***** RECORDED DATA

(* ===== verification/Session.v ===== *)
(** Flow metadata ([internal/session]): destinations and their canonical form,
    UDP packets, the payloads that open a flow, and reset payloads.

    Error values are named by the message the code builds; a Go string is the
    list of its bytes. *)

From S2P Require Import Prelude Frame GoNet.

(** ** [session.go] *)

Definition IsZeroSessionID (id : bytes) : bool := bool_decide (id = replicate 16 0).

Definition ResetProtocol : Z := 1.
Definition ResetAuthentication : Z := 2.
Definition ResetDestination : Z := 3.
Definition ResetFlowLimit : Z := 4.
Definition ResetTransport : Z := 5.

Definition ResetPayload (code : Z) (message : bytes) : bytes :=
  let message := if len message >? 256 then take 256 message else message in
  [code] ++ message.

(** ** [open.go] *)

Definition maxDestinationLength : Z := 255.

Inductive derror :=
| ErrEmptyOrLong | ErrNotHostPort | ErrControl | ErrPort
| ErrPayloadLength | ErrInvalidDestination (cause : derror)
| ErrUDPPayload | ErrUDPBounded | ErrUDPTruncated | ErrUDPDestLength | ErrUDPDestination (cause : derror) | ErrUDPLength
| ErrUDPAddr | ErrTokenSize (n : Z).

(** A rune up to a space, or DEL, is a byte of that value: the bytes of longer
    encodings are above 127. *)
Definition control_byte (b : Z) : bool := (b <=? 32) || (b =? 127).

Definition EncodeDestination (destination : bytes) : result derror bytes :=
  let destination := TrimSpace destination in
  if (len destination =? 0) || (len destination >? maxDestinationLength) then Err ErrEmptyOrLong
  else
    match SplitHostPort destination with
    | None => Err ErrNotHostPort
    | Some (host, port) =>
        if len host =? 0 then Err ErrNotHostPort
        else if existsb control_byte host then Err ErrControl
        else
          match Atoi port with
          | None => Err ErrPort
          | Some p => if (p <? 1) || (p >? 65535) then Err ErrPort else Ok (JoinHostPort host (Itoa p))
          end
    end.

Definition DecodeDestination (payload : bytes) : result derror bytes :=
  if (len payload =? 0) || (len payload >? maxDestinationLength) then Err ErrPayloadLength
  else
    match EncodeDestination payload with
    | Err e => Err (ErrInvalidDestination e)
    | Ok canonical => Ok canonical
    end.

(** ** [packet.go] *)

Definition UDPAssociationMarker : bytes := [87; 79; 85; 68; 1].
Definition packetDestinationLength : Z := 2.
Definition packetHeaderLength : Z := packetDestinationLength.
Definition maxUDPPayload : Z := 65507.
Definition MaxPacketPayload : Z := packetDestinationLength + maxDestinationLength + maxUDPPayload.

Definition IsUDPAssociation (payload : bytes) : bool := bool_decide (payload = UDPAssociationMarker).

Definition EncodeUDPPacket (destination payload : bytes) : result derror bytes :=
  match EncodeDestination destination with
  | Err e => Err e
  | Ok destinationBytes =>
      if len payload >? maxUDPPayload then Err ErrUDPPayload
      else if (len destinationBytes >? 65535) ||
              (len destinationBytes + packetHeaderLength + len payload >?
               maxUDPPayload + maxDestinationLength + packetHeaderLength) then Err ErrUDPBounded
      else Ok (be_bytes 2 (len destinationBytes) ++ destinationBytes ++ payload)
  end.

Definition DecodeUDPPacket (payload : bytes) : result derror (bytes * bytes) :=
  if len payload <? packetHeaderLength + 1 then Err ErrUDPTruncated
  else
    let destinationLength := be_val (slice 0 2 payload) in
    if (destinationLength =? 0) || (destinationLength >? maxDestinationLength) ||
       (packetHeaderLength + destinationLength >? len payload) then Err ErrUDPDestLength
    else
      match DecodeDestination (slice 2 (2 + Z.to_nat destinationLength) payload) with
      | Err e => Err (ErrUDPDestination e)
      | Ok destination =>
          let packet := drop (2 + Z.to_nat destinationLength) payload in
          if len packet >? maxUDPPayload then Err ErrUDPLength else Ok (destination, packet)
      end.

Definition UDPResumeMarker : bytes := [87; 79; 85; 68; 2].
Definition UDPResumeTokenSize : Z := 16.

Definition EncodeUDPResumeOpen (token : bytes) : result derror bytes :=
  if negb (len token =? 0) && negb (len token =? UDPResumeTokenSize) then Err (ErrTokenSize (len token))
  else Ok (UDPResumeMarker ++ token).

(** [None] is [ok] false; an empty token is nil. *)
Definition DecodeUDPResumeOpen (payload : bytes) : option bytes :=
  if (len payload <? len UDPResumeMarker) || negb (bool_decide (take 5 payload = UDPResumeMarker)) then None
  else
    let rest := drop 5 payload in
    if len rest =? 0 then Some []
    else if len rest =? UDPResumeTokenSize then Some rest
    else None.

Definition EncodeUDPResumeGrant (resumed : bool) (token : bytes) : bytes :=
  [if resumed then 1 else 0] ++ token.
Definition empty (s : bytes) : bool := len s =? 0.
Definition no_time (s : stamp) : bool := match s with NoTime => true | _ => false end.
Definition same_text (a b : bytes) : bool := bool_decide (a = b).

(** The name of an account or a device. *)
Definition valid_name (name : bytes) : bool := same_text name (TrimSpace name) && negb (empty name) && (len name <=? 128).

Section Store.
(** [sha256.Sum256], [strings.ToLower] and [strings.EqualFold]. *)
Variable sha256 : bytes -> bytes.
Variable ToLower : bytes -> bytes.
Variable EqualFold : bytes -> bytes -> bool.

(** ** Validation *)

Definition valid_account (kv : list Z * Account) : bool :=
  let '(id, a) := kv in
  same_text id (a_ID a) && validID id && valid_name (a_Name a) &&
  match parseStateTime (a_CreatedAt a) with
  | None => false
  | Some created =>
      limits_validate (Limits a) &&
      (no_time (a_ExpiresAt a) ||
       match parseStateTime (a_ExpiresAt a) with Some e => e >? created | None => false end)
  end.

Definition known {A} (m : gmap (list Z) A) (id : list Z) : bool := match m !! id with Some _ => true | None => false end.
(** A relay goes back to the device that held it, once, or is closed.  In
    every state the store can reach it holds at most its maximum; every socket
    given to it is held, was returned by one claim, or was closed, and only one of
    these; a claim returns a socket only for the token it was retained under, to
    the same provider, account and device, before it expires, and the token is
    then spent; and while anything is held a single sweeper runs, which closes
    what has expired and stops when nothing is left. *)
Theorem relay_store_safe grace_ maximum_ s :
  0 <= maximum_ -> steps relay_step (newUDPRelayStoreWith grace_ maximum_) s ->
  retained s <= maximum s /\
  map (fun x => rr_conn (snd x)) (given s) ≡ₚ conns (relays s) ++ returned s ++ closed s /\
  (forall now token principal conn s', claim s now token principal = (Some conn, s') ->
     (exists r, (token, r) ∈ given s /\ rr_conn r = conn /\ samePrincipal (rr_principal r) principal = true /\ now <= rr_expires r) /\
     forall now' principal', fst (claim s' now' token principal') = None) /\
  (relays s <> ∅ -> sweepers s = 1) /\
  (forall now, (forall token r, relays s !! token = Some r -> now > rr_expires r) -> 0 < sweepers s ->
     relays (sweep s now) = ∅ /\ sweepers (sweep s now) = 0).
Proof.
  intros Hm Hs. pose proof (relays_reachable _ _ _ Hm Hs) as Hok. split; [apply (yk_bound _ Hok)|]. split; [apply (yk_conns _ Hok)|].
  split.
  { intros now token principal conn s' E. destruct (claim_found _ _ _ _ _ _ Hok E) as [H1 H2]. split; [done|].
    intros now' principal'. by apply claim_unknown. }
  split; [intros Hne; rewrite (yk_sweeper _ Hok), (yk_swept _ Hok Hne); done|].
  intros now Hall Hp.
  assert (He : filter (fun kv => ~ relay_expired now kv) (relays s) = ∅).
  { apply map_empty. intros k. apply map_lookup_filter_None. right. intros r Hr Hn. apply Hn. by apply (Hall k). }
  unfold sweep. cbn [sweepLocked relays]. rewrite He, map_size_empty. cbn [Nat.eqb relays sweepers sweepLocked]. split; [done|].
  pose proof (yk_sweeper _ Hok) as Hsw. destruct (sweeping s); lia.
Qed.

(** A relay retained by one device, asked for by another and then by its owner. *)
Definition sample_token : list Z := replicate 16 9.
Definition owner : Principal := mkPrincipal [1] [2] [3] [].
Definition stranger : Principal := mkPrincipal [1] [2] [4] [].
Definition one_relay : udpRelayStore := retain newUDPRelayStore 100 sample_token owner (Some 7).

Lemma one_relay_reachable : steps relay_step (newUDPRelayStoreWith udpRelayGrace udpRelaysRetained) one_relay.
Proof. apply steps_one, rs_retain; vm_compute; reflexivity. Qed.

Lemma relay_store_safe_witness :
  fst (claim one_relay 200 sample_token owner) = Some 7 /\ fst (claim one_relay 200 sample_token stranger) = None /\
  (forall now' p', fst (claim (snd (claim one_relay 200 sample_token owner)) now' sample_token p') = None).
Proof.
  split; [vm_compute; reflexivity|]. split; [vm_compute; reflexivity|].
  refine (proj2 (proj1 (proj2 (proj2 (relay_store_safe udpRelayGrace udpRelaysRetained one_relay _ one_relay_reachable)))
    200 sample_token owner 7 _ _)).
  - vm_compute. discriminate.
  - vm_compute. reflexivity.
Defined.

**********

REQUIRED ACTION: The answer is the lines above between the line holding "[code] ++ message." and the line holding "ErrTokenSize (n : Z).", inclusive, each written out exactly, and no others.

RESPONSE AREA:
  [code] ++ message.

(** ** [open.go] *)

Definition maxDestinationLength : Z := 255.

Inductive derror :=
| ErrEmptyOrLong | ErrNotHostPort | ErrControl | ErrPort
| ErrPayloadLength | ErrInvalidDestination (cause : derror)
| ErrUDPPayload | ErrUDPBounded | ErrUDPTruncated | ErrUDPDestLength | ErrUDPDestination (cause : derror) | ErrUDPLength
| ErrUDPAddr | ErrTokenSize (n : Z).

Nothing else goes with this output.